• _WORK REQUEST_: Where in the material does the word "keys" appear? Copy each line that has it.
─── AVAILABLE RECORDS
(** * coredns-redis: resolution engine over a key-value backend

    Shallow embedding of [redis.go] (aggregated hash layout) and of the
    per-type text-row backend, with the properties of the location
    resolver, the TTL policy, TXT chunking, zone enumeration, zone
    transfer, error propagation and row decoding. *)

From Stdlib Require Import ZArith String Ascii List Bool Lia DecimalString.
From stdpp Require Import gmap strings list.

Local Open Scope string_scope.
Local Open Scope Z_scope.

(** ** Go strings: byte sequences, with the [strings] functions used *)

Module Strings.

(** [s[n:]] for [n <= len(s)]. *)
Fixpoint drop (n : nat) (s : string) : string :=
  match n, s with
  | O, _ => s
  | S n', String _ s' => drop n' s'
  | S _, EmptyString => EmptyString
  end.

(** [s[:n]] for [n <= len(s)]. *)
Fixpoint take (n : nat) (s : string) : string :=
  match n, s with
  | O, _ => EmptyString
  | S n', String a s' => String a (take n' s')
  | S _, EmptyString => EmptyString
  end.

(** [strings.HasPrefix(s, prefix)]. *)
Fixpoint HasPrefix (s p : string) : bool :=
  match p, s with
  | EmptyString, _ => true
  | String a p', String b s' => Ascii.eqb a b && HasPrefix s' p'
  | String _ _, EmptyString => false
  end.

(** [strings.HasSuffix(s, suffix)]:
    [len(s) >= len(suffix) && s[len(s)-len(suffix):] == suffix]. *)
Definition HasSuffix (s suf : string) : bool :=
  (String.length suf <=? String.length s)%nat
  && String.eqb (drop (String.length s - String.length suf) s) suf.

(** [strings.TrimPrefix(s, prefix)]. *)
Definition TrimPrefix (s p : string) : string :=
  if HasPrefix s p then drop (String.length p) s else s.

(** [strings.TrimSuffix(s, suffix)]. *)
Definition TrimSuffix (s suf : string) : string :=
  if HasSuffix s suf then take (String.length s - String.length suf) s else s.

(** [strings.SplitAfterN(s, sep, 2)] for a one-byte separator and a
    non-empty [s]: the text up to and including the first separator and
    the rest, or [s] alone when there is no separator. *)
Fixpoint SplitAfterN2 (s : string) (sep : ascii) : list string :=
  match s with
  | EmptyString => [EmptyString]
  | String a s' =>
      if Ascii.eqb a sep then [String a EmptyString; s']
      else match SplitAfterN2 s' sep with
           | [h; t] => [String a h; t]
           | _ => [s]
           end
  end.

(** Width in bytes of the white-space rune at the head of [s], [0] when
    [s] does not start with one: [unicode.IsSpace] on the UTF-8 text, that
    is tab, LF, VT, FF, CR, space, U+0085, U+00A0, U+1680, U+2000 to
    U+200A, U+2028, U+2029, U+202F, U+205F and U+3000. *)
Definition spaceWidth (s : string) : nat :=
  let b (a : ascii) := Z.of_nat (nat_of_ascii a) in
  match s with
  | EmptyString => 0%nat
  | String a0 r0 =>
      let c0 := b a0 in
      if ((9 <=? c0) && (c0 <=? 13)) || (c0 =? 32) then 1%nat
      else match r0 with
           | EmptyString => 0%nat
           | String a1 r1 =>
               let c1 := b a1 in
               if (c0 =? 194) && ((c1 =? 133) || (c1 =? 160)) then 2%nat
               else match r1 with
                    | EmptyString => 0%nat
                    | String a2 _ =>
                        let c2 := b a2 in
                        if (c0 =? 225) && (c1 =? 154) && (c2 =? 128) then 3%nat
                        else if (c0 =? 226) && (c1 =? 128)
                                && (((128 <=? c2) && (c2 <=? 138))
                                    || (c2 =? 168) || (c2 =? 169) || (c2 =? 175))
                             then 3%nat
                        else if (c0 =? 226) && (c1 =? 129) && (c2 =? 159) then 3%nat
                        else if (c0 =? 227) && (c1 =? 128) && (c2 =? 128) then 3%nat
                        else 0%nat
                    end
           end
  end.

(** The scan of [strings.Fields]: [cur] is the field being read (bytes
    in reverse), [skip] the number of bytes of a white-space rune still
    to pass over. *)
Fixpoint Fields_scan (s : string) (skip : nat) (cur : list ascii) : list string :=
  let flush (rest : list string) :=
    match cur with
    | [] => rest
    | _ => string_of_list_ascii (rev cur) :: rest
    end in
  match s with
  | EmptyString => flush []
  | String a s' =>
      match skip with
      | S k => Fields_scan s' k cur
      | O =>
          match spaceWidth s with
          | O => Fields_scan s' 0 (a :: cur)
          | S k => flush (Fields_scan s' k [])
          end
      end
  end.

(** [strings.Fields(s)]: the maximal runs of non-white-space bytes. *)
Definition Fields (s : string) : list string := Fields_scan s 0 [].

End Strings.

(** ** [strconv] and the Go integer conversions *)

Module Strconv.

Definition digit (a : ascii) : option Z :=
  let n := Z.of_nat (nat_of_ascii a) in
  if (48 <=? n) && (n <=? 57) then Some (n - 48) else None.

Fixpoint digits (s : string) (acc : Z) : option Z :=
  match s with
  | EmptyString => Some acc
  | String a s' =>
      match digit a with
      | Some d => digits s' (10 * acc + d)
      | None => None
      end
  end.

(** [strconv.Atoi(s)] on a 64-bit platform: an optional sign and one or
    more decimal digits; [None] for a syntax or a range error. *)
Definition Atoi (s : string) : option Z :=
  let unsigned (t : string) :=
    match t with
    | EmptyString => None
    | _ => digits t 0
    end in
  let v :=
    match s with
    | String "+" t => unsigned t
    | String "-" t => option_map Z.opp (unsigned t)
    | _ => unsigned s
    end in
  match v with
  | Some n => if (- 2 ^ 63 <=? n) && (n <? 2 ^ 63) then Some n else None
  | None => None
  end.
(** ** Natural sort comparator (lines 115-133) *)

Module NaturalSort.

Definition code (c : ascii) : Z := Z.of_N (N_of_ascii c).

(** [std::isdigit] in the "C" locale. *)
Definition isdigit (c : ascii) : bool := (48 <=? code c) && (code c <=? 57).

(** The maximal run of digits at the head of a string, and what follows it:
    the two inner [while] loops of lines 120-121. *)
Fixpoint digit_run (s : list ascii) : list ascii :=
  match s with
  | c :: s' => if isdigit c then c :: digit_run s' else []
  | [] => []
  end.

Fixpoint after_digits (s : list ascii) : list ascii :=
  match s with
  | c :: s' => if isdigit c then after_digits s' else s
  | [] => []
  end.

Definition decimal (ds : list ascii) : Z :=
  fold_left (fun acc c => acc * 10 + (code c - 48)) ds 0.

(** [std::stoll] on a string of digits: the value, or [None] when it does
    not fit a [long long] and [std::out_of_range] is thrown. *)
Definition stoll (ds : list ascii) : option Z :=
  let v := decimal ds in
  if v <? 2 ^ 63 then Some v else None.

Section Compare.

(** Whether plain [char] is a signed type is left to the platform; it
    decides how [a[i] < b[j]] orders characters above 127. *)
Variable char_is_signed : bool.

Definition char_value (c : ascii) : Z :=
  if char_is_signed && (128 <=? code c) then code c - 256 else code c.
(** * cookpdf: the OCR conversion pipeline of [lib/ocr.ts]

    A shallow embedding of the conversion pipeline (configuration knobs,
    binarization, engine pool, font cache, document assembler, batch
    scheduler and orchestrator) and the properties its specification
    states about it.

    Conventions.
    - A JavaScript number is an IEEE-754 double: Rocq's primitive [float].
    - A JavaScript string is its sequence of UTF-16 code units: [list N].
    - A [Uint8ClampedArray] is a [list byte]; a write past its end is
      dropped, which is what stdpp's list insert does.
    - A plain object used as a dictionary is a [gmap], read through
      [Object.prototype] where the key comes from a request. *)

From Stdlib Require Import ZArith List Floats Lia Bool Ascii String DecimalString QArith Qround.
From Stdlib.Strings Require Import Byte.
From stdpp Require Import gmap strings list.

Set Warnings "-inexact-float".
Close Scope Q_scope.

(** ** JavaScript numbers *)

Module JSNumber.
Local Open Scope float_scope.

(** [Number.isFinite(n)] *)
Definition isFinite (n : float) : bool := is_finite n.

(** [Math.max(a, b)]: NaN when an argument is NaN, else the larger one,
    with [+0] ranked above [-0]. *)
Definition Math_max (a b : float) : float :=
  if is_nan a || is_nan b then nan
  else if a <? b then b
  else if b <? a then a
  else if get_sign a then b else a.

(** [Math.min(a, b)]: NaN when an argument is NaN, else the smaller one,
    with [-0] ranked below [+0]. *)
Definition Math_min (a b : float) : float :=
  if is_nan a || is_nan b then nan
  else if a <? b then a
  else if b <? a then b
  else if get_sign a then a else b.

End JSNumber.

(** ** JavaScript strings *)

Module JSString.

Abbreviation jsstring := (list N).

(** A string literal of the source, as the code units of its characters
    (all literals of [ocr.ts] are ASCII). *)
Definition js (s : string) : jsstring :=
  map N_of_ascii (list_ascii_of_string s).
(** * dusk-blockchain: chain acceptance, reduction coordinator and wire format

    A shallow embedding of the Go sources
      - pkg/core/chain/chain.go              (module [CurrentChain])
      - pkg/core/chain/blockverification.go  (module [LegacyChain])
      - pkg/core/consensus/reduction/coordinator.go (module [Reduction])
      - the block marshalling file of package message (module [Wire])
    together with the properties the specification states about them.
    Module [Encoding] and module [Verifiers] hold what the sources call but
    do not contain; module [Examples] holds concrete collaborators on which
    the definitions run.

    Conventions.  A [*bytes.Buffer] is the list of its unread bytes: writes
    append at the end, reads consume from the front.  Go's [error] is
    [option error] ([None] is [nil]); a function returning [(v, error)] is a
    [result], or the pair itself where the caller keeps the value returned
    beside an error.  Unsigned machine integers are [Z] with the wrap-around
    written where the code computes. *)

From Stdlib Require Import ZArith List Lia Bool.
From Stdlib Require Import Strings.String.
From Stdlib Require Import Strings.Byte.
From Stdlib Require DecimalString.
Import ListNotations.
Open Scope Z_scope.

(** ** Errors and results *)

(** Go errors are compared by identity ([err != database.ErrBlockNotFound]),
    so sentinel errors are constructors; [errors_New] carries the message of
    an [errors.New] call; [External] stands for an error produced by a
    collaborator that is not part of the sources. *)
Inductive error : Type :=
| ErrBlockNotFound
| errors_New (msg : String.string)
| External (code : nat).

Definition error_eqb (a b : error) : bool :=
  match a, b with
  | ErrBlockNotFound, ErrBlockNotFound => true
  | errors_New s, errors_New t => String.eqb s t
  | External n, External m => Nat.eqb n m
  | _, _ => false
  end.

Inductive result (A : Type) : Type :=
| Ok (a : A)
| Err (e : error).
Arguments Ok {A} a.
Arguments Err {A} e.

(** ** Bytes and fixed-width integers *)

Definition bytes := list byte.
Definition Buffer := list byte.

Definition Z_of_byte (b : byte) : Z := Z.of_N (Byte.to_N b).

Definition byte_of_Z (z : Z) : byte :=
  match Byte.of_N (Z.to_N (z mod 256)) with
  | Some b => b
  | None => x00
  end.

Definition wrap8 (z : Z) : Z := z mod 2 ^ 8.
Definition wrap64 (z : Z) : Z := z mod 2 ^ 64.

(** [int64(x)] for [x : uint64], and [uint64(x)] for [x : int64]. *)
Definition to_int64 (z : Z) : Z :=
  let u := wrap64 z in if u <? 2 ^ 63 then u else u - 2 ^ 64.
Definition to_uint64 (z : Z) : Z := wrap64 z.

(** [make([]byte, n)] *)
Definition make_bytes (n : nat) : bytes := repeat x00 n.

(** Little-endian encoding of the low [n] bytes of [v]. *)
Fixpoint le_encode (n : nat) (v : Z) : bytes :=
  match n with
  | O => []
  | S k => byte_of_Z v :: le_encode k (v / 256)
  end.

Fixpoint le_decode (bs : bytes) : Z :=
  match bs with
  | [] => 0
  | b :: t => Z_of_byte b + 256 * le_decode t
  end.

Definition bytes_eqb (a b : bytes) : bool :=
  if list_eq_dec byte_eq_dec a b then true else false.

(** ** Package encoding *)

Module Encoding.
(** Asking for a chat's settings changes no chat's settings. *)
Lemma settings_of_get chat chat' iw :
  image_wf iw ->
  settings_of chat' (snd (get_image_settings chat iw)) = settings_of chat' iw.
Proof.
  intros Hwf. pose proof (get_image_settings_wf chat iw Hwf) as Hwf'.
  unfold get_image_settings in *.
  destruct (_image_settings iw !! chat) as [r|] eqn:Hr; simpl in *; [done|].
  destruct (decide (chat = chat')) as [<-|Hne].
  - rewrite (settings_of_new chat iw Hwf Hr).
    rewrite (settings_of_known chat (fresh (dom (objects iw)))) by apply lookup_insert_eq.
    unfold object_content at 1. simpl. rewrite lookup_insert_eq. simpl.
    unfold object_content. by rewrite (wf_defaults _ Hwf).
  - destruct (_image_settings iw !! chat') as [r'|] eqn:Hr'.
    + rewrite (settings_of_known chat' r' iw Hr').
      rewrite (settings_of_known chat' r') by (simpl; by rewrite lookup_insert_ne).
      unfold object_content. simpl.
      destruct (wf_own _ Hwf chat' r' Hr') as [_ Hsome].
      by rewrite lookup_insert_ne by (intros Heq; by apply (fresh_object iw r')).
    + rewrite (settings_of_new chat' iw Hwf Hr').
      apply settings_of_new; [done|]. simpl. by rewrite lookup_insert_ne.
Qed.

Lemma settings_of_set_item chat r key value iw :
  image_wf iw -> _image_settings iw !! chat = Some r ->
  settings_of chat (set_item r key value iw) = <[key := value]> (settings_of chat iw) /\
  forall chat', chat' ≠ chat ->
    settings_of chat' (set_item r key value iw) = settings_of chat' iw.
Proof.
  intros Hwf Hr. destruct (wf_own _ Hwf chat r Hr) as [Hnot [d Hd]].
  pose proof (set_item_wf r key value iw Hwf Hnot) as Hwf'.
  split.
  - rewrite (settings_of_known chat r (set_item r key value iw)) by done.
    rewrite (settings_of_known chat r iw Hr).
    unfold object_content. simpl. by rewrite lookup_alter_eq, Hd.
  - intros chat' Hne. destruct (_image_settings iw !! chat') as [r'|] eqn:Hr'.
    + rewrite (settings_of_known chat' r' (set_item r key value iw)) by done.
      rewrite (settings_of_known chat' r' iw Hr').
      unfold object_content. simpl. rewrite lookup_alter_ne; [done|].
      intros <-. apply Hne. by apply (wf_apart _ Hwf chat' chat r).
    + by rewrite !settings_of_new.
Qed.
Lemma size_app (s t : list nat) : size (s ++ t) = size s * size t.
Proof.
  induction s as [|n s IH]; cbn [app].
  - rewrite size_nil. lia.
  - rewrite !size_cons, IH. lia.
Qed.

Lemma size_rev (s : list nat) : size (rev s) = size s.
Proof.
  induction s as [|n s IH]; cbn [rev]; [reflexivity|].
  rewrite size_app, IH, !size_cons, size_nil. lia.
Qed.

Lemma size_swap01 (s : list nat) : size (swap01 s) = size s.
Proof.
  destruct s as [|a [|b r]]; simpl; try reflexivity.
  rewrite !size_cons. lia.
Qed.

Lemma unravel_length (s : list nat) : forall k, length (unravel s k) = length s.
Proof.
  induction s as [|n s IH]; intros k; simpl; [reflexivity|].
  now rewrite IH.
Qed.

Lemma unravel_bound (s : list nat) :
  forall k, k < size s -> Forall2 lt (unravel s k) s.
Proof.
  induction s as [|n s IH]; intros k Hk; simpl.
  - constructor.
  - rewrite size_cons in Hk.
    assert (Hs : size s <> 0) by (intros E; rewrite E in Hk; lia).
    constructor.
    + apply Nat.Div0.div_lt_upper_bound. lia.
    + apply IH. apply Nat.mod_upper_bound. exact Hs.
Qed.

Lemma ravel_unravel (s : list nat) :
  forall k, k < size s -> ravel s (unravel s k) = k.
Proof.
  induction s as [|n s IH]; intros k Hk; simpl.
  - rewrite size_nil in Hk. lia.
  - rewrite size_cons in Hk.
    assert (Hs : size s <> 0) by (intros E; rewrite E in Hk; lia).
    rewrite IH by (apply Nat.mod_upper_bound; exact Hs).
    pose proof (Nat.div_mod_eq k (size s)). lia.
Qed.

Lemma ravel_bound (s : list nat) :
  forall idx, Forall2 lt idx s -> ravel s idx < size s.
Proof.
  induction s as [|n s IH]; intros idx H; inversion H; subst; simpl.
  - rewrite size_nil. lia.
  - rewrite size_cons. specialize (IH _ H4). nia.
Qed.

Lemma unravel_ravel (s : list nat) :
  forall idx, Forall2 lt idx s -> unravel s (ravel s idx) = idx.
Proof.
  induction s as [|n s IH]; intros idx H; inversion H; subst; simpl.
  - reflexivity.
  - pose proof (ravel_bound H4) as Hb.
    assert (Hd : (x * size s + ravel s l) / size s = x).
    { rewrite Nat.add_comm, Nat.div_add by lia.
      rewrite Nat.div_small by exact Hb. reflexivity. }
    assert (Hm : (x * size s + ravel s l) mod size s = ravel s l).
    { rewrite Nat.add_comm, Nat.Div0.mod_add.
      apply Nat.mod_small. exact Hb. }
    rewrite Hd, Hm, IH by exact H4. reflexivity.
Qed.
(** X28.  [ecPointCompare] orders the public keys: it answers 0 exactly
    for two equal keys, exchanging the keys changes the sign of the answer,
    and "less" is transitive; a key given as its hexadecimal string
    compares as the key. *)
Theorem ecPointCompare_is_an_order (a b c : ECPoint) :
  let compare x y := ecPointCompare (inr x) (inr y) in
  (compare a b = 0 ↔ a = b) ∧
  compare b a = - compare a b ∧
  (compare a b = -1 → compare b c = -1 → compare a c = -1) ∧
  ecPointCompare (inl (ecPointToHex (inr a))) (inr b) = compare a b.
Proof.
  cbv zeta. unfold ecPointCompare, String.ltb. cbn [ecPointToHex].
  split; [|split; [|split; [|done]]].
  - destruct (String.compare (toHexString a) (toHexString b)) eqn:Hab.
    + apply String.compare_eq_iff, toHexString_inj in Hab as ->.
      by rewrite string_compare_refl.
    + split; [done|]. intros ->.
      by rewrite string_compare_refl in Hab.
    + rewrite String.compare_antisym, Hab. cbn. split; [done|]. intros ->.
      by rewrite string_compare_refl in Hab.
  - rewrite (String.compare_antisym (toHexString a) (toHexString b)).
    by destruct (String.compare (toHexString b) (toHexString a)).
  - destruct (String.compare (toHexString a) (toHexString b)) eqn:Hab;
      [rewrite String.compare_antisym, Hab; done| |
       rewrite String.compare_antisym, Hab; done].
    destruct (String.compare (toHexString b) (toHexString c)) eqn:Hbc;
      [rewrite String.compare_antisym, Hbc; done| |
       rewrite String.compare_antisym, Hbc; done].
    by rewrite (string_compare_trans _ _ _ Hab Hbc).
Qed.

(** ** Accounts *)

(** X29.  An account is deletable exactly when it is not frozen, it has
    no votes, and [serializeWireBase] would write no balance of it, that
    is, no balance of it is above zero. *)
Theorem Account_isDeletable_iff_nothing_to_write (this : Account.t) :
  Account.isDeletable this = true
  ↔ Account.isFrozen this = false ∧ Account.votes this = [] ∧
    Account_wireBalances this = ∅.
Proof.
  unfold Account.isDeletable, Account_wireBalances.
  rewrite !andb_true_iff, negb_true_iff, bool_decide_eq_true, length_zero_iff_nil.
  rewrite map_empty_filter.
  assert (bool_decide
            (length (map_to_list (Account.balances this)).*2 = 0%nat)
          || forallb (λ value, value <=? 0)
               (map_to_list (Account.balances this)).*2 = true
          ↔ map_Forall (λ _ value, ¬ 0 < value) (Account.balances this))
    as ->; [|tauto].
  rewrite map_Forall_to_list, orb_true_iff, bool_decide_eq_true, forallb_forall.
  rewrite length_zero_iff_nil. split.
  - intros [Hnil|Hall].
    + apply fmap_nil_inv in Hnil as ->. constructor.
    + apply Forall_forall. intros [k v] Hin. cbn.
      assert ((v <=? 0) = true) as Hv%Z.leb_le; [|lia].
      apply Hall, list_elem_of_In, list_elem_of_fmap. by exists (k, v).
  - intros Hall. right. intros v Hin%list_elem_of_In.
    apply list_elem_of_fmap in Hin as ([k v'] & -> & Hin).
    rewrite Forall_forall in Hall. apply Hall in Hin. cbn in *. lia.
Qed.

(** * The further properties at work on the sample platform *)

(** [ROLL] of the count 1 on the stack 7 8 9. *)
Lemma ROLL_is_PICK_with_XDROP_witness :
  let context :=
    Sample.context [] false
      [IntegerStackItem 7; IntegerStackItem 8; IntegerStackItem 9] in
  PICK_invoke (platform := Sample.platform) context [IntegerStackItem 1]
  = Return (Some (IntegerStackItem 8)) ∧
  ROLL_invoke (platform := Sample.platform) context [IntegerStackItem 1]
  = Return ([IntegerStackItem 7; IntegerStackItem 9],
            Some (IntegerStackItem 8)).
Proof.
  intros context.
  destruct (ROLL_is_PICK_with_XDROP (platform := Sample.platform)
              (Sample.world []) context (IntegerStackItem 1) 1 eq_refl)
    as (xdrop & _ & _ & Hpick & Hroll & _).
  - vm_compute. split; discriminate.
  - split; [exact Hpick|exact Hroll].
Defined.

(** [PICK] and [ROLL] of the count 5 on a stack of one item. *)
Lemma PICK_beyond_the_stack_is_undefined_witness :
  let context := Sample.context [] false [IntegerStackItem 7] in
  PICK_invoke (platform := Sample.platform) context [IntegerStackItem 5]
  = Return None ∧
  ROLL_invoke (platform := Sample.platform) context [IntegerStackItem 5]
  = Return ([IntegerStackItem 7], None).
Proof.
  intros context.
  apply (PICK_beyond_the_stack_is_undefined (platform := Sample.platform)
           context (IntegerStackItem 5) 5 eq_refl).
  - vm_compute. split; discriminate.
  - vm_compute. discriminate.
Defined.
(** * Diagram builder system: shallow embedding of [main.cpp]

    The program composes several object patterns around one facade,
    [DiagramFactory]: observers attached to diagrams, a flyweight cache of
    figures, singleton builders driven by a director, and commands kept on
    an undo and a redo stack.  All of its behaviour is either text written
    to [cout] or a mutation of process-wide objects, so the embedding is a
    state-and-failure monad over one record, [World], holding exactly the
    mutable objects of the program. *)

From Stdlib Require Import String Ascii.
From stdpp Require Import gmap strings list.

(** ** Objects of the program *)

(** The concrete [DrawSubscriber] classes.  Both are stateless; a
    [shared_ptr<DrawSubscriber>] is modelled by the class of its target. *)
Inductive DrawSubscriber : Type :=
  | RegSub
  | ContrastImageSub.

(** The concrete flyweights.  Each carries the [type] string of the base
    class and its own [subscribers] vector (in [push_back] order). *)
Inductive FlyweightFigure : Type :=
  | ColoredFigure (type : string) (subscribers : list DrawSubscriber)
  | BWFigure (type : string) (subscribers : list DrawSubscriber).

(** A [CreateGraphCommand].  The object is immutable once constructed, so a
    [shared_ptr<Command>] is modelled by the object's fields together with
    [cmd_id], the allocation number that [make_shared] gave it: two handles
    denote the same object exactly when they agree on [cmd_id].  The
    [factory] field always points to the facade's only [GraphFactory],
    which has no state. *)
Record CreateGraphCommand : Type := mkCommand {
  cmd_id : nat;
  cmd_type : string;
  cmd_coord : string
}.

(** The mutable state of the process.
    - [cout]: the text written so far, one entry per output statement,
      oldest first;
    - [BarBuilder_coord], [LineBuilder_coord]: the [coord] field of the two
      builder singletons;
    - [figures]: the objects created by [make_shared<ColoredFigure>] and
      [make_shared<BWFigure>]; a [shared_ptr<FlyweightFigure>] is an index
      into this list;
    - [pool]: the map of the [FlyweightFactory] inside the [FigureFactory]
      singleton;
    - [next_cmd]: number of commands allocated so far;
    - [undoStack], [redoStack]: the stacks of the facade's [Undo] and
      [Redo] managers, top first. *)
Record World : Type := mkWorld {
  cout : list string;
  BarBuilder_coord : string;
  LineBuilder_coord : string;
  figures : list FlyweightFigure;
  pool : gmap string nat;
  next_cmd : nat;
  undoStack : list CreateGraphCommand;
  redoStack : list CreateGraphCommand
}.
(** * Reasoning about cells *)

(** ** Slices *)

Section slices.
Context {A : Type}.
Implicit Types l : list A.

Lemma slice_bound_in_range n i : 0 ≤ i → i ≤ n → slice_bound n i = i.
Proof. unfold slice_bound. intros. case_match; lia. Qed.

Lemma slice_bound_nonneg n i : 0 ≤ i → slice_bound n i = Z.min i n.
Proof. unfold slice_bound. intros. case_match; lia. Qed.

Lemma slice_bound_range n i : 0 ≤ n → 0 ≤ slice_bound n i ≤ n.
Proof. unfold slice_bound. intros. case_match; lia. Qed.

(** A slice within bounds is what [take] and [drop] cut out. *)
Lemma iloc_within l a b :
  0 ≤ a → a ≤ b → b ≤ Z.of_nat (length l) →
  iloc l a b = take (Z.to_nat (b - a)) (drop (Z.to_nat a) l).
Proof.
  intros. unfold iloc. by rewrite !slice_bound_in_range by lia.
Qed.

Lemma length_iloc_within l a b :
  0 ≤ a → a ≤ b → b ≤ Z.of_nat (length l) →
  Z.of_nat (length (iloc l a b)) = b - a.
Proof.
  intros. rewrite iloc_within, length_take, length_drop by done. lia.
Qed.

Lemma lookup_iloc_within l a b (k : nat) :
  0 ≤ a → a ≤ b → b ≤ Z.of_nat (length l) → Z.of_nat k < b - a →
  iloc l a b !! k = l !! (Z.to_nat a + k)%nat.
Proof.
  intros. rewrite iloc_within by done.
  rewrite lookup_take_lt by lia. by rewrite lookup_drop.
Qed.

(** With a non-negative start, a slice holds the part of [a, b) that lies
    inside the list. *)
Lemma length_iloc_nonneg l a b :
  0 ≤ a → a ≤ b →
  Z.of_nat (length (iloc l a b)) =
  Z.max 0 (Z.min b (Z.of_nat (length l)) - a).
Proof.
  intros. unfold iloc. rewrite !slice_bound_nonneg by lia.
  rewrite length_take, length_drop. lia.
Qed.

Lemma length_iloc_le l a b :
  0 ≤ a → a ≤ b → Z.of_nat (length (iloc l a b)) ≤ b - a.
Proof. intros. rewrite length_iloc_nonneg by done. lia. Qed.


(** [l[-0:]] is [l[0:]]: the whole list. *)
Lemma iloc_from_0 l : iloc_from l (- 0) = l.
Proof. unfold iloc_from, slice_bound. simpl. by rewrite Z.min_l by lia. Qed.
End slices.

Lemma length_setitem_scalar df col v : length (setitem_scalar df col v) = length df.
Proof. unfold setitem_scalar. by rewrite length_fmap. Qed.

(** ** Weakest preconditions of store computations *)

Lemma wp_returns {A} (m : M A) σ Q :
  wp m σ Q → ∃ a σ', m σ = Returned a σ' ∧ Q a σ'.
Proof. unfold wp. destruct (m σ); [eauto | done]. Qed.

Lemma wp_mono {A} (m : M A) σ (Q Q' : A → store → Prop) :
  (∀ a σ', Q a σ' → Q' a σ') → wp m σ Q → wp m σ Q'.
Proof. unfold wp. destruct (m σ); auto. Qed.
──────
• _REPLY_:
(** X28.  [ecPointCompare] orders the public keys: it answers 0 exactly
    for two equal keys, exchanging the keys changes the sign of the answer,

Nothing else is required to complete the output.